South Carolina Personal Injury Laws: Basic Rules and Regulations
The most recent South Carolina Department of Health Injury Report found that over 30 million South Carolinians suffered from a nonfatal injury in the course of a single year.
If you have suffered an injury at the hands of another individual or business, you may be entitled to compensation. Because medical bills can grow to be extremely costly, it is worth your time to file a personal injury claim under these circumstances.
First, make sure that you are familiar with South Carolina personal injury laws. What do you need to build your personal injury case in South Carolina? How much time do you have to do so?
We’ll answer all of these questions and more in our guide to South Carolina personal injury laws. Read on to find out more.
No Two Personal Injury Cases in South Carolina Are Alike
Legal cases are rarely cookie-cutter. While there are parameters that outline what does and does not qualify for a personal injury claim in South Carolina, no two cases are alike.
What this means is that the amount of compensation you can hope for will vary based on your unique situation. Some people may be entitled to compensation for lost income and damaged property in addition to medical bills.
Each Case Requires Proof of 6 Key Factors
Although cases do vary, the basics of what you need to prove remain the same. There are six key factors that all personal injury victims must build their case around:
- What led to the injury and how it occurred
- Who is responsible for the injury
- The type and extent of the injuries sustained
- The type, extent, and cost of medical care the victim has received or will receive
- Any medical conditions resulting from the initial injury
- The impact of the injuries on the victim’s life
If you can’t address each of these factors clearly, you may not have a personal injury case on your hands.
Negligence Is Key
The most important thing you will need to prove is that the at-fault party behaved negligently. In South Carolina, negligence is typically referred to as “causation.” In other words, what did the at-fault party do or not do that caused your injury?

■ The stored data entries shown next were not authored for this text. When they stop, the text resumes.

(** C9: [callVision] makes a second or third attempt only after the attempt
    before it failed with a provider [APIError] whose status is 429 or lies
    in [500, 600); an attempt that fails in any other way is the last one
    and the call throws; in particular an empty reply, whose error is built
    with the retryable flag [true], is rejected by [isRetryableError] and is
    never followed by another attempt. *)
Theorem C9_retry_only_on_transient (JSON_parse : string -> option JSON)
  (URL_pathname : string -> option string) (env : VisionEnv)
  (urls : list string) :
  let trace := fst (callVision JSON_parse URL_pathname env urls) in
  let outcome := snd (callVision JSON_parse URL_pathname env urls) in
  (forall k us,
      In (Create (S k) us) trace ->
      exists status message,
        create env k = CreateThrows (ProviderAPIError (Some status) message) /\
        retryable_status status) /\
  (forall k us e,
      In (Create k us) trace ->
      attempt_body JSON_parse env k = Err e ->
      isRetryableError e = false ->
      (forall us', ~ In (Create (S k) us') trace) /\
      attempts_made trace = S k /\
      (outcome = Err e \/ outcome = Err (exhausted (Some e)))) /\
  (forall k us,
      In (Create k us) trace ->
      create env k = CreateReturns None \/ create env k = CreateReturns (Some "") ->
      attempt_body JSON_parse env k = Err emptyResponse /\
      isRetryableError emptyResponse = false /\
      (forall us', ~ In (Create (S k) us') trace) /\
      attempts_made trace = S k /\
      (k <> 2%nat -> outcome = Err emptyResponse) /\
      (k = 2%nat -> outcome = Err (exhausted (Some emptyResponse)))).
Proof.
  cbv zeta.
  destruct (callVision_cases JSON_parse URL_pathname env urls)
    as [(e0 & Hcall & _)|(Hlen & Hurl & Hcall)]; rewrite Hcall; cbn [fst snd].
  { split; [|split]; intros; contradiction. }
  assert (Hcause : forall k us,
    In (Create (S k) us) (fst (retry_loop JSON_parse env urls maxAttempts 0 None)) ->
    exists status message,
      create env k = CreateThrows (ProviderAPIError (Some status) message) /\
      retryable_status status).
  { intros k us H.
    apply (retry_loop_retry_cause JSON_parse env urls us maxAttempts 0 None k H).
    lia. }
  assert (Hlast : forall k us e,
    In (Create k us) (fst (retry_loop JSON_parse env urls maxAttempts 0 None)) ->
    attempt_body JSON_parse env k = Err e ->
    isRetryableError e = false ->
    (forall us', ~ In (Create (S k) us')
                   (fst (retry_loop JSON_parse env urls maxAttempts 0 None))) /\
    attempts_made (fst (retry_loop JSON_parse env urls maxAttempts 0 None)) = S k).
  { intros k us e Hin Hbody Hnr.
    assert (Hno : forall us', ~ In (Create (S k) us')
                   (fst (retry_loop JSON_parse env urls maxAttempts 0 None))).
    { intros us' Hnext. apply Hcause in Hnext as (status & message & Hc & Hst).
      unfold attempt_body in Hbody. rewrite Hc in Hbody.
      injection Hbody as <-.
      assert (isRetryableError (APIError (Some status) message) = true)
        by (apply isRetryableError_spec; eauto).
      simpl in *. congruence. }
    split; [exact Hno|].
    pose proof (retry_loop_creates JSON_parse env urls us maxAttempts 0 None k Hin)
      as [-> _].
    apply (retry_loop_prefix JSON_parse env urls maxAttempts 0 None k) in Hin.
    specialize (Hno urls).
    rewrite (retry_loop_prefix JSON_parse env urls maxAttempts 0 None (S k)) in Hno.
    lia. }
  split; [exact Hcause|]. split.
  - intros k us e Hin Hbody Hnr.
    destruct (Hlast k us e Hin Hbody Hnr) as [Hno Hmade].
    split; [exact Hno|]. split; [exact Hmade|].
    pose proof (retry_loop_result_at JSON_parse env urls us maxAttempts 0 None k Hin)
      as Hres.
    rewrite Hbody in Hres.
    destruct (catch_block k e) eqn:Hcatch; auto.
    apply catch_block_Continue in Hcatch as [_ Hr]. congruence.
  - intros k us Hin Hempty.
    assert (Hbody : attempt_body JSON_parse env k = Err emptyResponse).
    { unfold attempt_body. destruct Hempty as [->| ->]; reflexivity. }
    destruct (Hlast k us emptyResponse Hin Hbody eq_refl) as [Hno Hmade].
    repeat split; auto.
    + intros Hk.
      pose proof (retry_loop_result_at JSON_parse env urls us maxAttempts 0 None k Hin)
        as Hres.
      rewrite Hbody in Hres. unfold catch_block, emptyResponse in Hres.
      destruct (Nat.eqb_spec k (maxAttempts - 1)) as [Heq|Hne];
        [unfold maxAttempts in Heq; simpl in Heq; congruence|].
      exact Hres.
    + intros ->.
      pose proof (retry_loop_result_at JSON_parse env urls us maxAttempts 0 None 2 Hin)
        as Hres.
      rewrite Hbody in Hres. exact Hres.
Qed.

Negligence often comes down to a failure to behave in a way that reasonably could have prevented your injury. For example, if a driver was texting and hit your car, leading to an injury and property damage, texting is the cause and the source of negligence. If a business owner failed to address a dangerous condition on their property that led to your injury, that failure to address the condition is the cause of the source of negligence.
Once you’ve established negligence, you need to establish a clear connection between the at-fault party’s negligence and your injury. If you have one without the other, you don’t have a case. Both negligence and resulting medical issues are required to file a personal injury claim in South Carolina.
South Carolina Uses a Fault-Based System
You may have heard the term “no-fault” before, which entails that regardless of who is at-fault for an injury, the injured party’s insurance is liable. South Carolina does not operate on that system.
Instead, under South Carolina personal injury laws, the at-fault party’s insurance is held responsible for compensation. If you have your own insurance, it is recommended that you use it while awaiting the results of your case. As long as the at-fault party is found guilty, you are eligible to receive compensation not just for what you paid out-of-pocket, but for the entire cost of your medical bills–including what your own insurance paid.
South Carolina’s Modified Comparative Negligence Rules
It is important to note that while South Carolina is an at-fault state, we do observe modified comparative negligence. This is relevant when your own negligence also contributed to your injury.
If you are found to be more than 50% at-fault for your own injury, you will not be able to receive compensation from the other party. If you are found to be 50% at-fault or less, you are entitled to compensation that reflects the other party’s responsibility. In other words, if you are 40% at-fault, you are eligible to receive up to 60% of the full compensation you’ve asked for.
You Have Three Years to File Your Claim
Each state has its own statute of limitations for all legal claims and cases. In South Carolina, you have three years to file a personal injury claim.
That three-year period begins, in most cases, from the moment the injury is sustained. It is advisable to file your personal injury claim as soon as possible, rather than waiting until the second or third year.
A Personal Injury Attorney Is Key
If you’re going to file a personal injury claim in South Carolina, make sure that you have legal representation. Insurance companies are equipped with lawyers of their own that will do their best to squander you of your due compensation. You should never correspond with or sign paperwork from the at-fault party’s insurance without an attorney present.
How can you find the best representation in South Carolina? Take a look at this article from davidaylor.com to find out everything you need to know.
Know Your Rights Under South Carolina Personal Injury Laws
If you are one of the millions of South Carolinians who has sustained an injury and you believe it to be the result of someone else’s negligence, act now. By familiarizing yourself with South Carolina personal injury laws, you can determine whether or not you have a case. Know your rights and get the compensation you deserve.